Righteous Turkish food. They recently opened a restaurant nearby, and when I visited I found out they make their own hummus. WHY THEY DO NOT STOCK IT AT THE FARMER’S MARKET, I DO NOT KNOW.


There were also Dueling Gyros!!! Sadly, my shitty MS paint splicejob was thwarted by the fact that I didn’t get a picture of the other joint.

MMMMMMMMMMMMMMM.

Allow me to repeat myself: MMMMMMMMM. For reals. Times a million.


That panini doesn’t stand a chance.

So, the above pictures of the panini tent and the below pictures of the 410 Degrees cookie tent represent my favorite foodstalls of the day/all time. I can’t really add anything, so feel free to just gaze at the Frenchmen-made paninis and FABULOUS CREATIVE CHEWY COOKIES OMG.

I want these served at all major milestones in my life. Graduation? Check. Wedding? You betcha. Birth of my first child? We’re handing out these puppies. None of that fake cigar bullshit.
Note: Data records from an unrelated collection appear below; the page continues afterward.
(* ===== verification/Session.v ===== *)
(** What the writer writes.

    [writing w fw name bss c] is the writer's invariant between two calls, in a world
    without failures: the file holds exactly the blocks flushed so far under the
    header the writer keeps, and the descriptor is at its end.  The abstract state
    of a writer is the log: the entries of the flushed blocks followed by the
    entries of the buffer. *)
From S2P Require Import Prelude Crc32 Types Compressor Block FileSys Reader Contents Writer.

Section Session.
Context `{HC : Codecs} `{HOk : !CodecsOk}.

(** The entries the writer is given: well formed, with less than a gigabyte of data. *)
Definition entry_ok (e : Entry) : Prop := entry_wf e /\ Z.of_nat (length (Data e)) < 2 ^ 30.

Record writing (w : world) (fw : FileWriter) (name : bytes) (bss : list (list Entry))
    (c : bytes) : Prop := {
  wr_faults : faults w = [];
  wr_open : f_open (file fw) = true;
  wr_closed : closed fw = false;
  wr_name : f_name (file fw) = filePath fw;
  wr_file : files w !! filePath fw = Some c;
  wr_pos : f_pos (file fw) = length c;
  wr_holds : holds c (header fw) name bss [];
  wr_blocks : blockCount fw = BlockCount (header fw);
  wr_entries : entryCount fw = EntryCount (header fw)
}.

(** What flushing does to the header and the writer. *)
Definition counted (es : list Entry) (h : FileHeader) : FileHeader :=
  set_counts (u64 (EntryCount h + BEntryCount (header_of es))) (u64 (BlockCount h + 1)) h.

Definition flushed (es : list Entry) (name : bytes) (bss : list (list Entry)) (h : FileHeader)
  : bytes :=
  FileHeader_Serialize (counted es h) ++ name ++ encode_blocks (bss ++ [es]).

Definition after_flush (es : list Entry) (c : bytes) (fw : FileWriter) : FileWriter :=
  {| file := set_pos (length c) (file fw); filePath := filePath fw;
     header := counted es (header fw); buffer := cleared (buffer fw);
     blockCount := u64 (blockCount fw + 1);
     entryCount := u64 (entryCount fw + BEntryCount (header_of es));
     closed := closed fw; swampName := swampName fw |}.

Lemma counted_wf es h : header_wf h -> header_wf (counted es h).
Proof. intros []. constructor; simpl; auto with codec. Qed.

Lemma holds_counted c h name bss es :
  holds c h name bss [] -> good_block es ->
  holds (flushed es name bss h) (counted es h) name (bss ++ [es]) [].
Proof.
  intros [] He. constructor.
  - unfold flushed. by rewrite app_nil_r.
  - by apply counted_wf.
  - done.
  - apply Forall_app; auto.
Qed.

Lemma Flush_some wb :
  entries wb <> [] ->
  Flush wb = (cleared wb, Ok (Some (header_of (entries wb), payload (entries wb)))).
Proof.
  intros Hne. unfold Flush. rewrite decide_False by by intros ?%length_zero_iff_nil.
  unfold snappyCompress. by rewrite Compress_Snappy.
Qed.

Lemma Flush_none wb : entries wb = [] -> Flush wb = (wb, Ok None).
Proof. intros Hn. unfold Flush. by rewrite Hn, decide_True. Qed.

(** Overwriting the header in place of a file one block longer. *)
Lemma rewrite_header c h name bss es :
  holds c h name bss [] ->
  write_at 0 (FileHeader_Serialize (counted es h)) (c ++ encode_block es)
  = flushed es name bss h.
Proof.
  intros [Hc Hwf _ _]. rewrite write_at_start, (header_length _ (counted_wf es _ Hwf)).
  rewrite Hc, <-!app_assoc, drop_app_length' by by rewrite header_length.
  unfold flushed. rewrite encode_blocks_app. cbn [app]. unfold encode_blocks at 3.
  cbn [map concat]. by rewrite app_nil_r.
Qed.

Lemma length_flushed c h name bss es :
  holds c h name bss [] -> length (flushed es name bss h) = length (c ++ encode_block es).
Proof.
  intros [Hc Hwf _ _]. unfold flushed. rewrite Hc, encode_blocks_app, !length_app.
  rewrite !header_length by (done || by apply counted_wf).
  unfold encode_blocks at 2. cbn [map concat]. rewrite length_app. simpl length. lia.
Qed.

Lemma flushLocked_some w fw name bss c :
  writing w fw name bss c -> entries (buffer fw) <> [] -> good_block (entries (buffer fw)) ->
  let es := entries (buffer fw) in
  let c' := flushed es name bss (header fw) in
  flushLocked (w, fw) = ((put (filePath fw) c' w, after_flush es c' fw), Ok tt).
Proof.
  intros [] Hne Hes es c'.
  pose proof (rewrite_header _ _ _ _ es wr_holds0) as Hrw.
  pose proof (length_flushed _ _ _ _ es wr_holds0) as Hlen.
  unfold flushLocked, bind at 1, on_buffer. cbn [snd fst].
  rewrite Flush_some by done. fold es. unfold bind at 1.
  erewrite file_Write_ok; [|done|done|by cbn; rewrite wr_name0].
  cbn [file get_file set_file writer_has_file set_file_ set_buffer].
  rewrite wr_name0, wr_pos0, write_at_end. unfold bind at 1.
  erewrite file_Write_ok; [|done|done|cbn; rewrite wr_name0; apply files_put].
  cbn [file get_file set_file writer_has_file set_file_ set_buffer f_name f_pos set_pos].
  rewrite wr_name0, put_put, <-length_app, write_at_end, <-app_assoc, <-length_app.
  fold (encode_block es). unfold bind at 1, update at 1, modify at 1.
  unfold bind at 1, update at 1, modify at 1. unfold bind at 1.
  rewrite file_SeekCurrent_ok by done. unfold bind at 1.
  rewrite file_SeekStart_ok by done.
  unfold bind at 1, write_header, bind at 1, self, gets.
  erewrite file_Write_ok; [|done|done|cbn; rewrite wr_name0; apply files_put].
  rewrite file_SeekStart_ok by done.
  cbn -[write_at FileHeader_Serialize u64 u16].
  change (u16 (Z.of_nat (length es))) with (BEntryCount (header_of es)).
  rewrite wr_name0, wr_blocks0, wr_entries0. fold (counted es (header fw)).
  rewrite Hrw, put_put. fold c'. f_equal. f_equal.
  unfold set_file_, after_flush, set_pos. cbn. f_equal.
  - f_equal. unfold c'. rewrite Hlen. unfold encode_block.
    rewrite Nat.add_0_r, app_assoc. done.
  - by rewrite wr_blocks0.
  - by rewrite wr_entries0.
Qed.

Lemma writing_after_flush w fw name bss c :
  writing w fw name bss c -> good_block (entries (buffer fw)) ->
  let es := entries (buffer fw) in
  let c' := flushed es name bss (header fw) in
  writing (put (filePath fw) c' w) (after_flush es c' fw) name (bss ++ [es]) c'.
Proof.
  intros [] Hes es c'. constructor; simpl; try done.
  - apply files_put.
  - by eapply holds_counted.
  - by rewrite wr_blocks0.
  - by rewrite wr_entries0.
Qed.

(** ** The header's counters *)

Definition counts_ok (h : FileHeader) (bss : list (list Entry)) : Prop :=
  EntryCount h = u64 (Z.of_nat (length (concat bss))) /\
  BlockCount h = u64 (Z.of_nat (length bss)).

Lemma u64_add a b : u64 (u64 a + b) = u64 (a + b).
Proof. unfold u64. by rewrite Zplus_mod_idemp_l. Qed.

Lemma counts_ok_counted h bss es :
  counts_ok h bss -> good_block es -> counts_ok (counted es h) (bss ++ [es]).
Proof.
  intros [He Hb] []. unfold counts_ok, counted. cbn [EntryCount BlockCount set_counts].
  cbn [header_of block_header BEntryCount].
  rewrite He, Hb, !u64_add, concat_app. cbn [concat]. rewrite app_nil_r, !length_app.
  rewrite u16_small by (unfold in_u16; lia). simpl length.
  split; f_equal; lia.
Qed.

(** ** The invariant of a session *)

Record session (w : world) (fw : FileWriter) (name : bytes) (log : list Entry)
    (bss : list (list Entry)) (c : bytes) : Prop := {
  se_writing : writing w fw name bss c;
  se_counts : counts_ok (header fw) bss;
  se_buffer : buffer_ok (buffer fw);
  se_entries : Forall entry_ok (entries (buffer fw));
  se_safe : safe_block_size (maxSize (buffer fw));
  se_log : log = concat bss ++ entries (buffer fw)
}.

(** One step of a session changes only the writer's file. *)
Definition only (p : bytes) (w w' : world) : Prop :=
  faults w' = faults w /\ clock w' = clock w /\ forall q, q <> p -> files w' !! q = files w !! q.

#[export] Instance only_preorder p : PreOrder (only p).
Proof.
  split; [done|]. intros w1 w2 w3 (H1 & H2 & H3) (H4 & H5 & H6).
  split; [congruence|]. split; [congruence|]. intros q Hq. by rewrite H6, H3.
Qed.

Lemma only_put p c w : only p w (put p c w).
Proof. split_and!; [done|done|]. intros q Hq. by apply files_put_ne. Qed.

Lemma good_of_buffer wb e :
  buffer_ok wb -> safe_block_size (maxSize wb) -> Forall entry_ok (entries wb) -> entry_ok e ->
  good_block (entries wb ++ [e]).
Proof.
  intros Hb Hsafe Hes [Hw Hd]. pose proof (buffer_count_bound _ Hb Hsafe).
  destruct Hb as [Hs Hlt Hwf], Hsafe as [_ Hmax]. constructor.
  - by destruct (entries wb).
  - rewrite length_app. simpl. lia.
  - apply Forall_app; auto.
  - rewrite total_size_app. destruct Hw as (_ & _ & Hk & _).
    unfold total_size at 2, Entry_Size. simpl. lia.
Qed.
The guy manning the tent was pretty cool about me getting all touristy on him. I admire those capable of handing verbally flailing young women armed with cameras.


Pancakes and bacon, people. Pancakes and bacon.

Two cookies framed by my boyfriend’s giant manhands. They each, er, have a bite taken out of them. I might’ve forgotten that I wanted to take a picture of them before trying them.

And so that was my day at the Farmer’s Market. Tasks accomplished:

A) Bought some zucchini to make some effing awesome zucchini bread
B) Made sure the stomachs of all involved in this expedition (namely me, my boyfriend, and my mother) were filled with glorious noms
C) Acted embarrassingly tourist-y for the purpose of gathering blogpost material
D) ???
E) Profit!!!

Okay, maybe not those last two. South Park references aside, I felt Highly Productive. Yay for actually getting stuff done? Of course, my productivity for the week was promptly used up judging by the lateness of this post, but yeah. Until next time! Which will hopefully be tomorrow.



*Holy crap, there’s a website! Look: http://www.hillquest.com/hba/farmersmarket.htm. Why did I not know this? I feel so uninformed. Thank you, Google, for making me feel like a luddite or somesuch historical relic.

† Coincidentally, this past Sunday my mom and I were driving to Whole Foods (which happens to be located in Hillcrest, and which, alongside the Farmer’s Market, stands as Hillcrest’s primary draw for me—seriously, it’s like crack for people too health-obsessed to actually do crack) and accidently got caught in the San Diego Gay Pride Parade. For real, we were this close to becoming a float in their route. Somehow the fact that the Pride Parade was that day escaped our notice until we found ourselves in nearly stop-and-go traffic staring down a truckbed filled with rainbow-painted men lifting their shirts up at the crowd, Mardi Gras-style. It was kind of awesome.



Lastly: all pics are mine except the first two, which are courtesy of the Ventura County Star and the Hillcrest B&B.

Sunday, July 4, 2010

Hola, Shalom


Welcome to Last Call for Summer. For the record: I’m a recent high-school graduate caught in the bittersweet, surreal, slightly-dazed purgatory between secondary and postsecondary education. I’ve decided to use this blog as a social-experiment-cum-scrapbook, documenting the countdown to college and the last full summer I’ll spend in my hometown of San Diego. Forty-odd days before I make the three-thousand mile trek across the country to my new city/state/school—let’s see what I can make of it, yanno?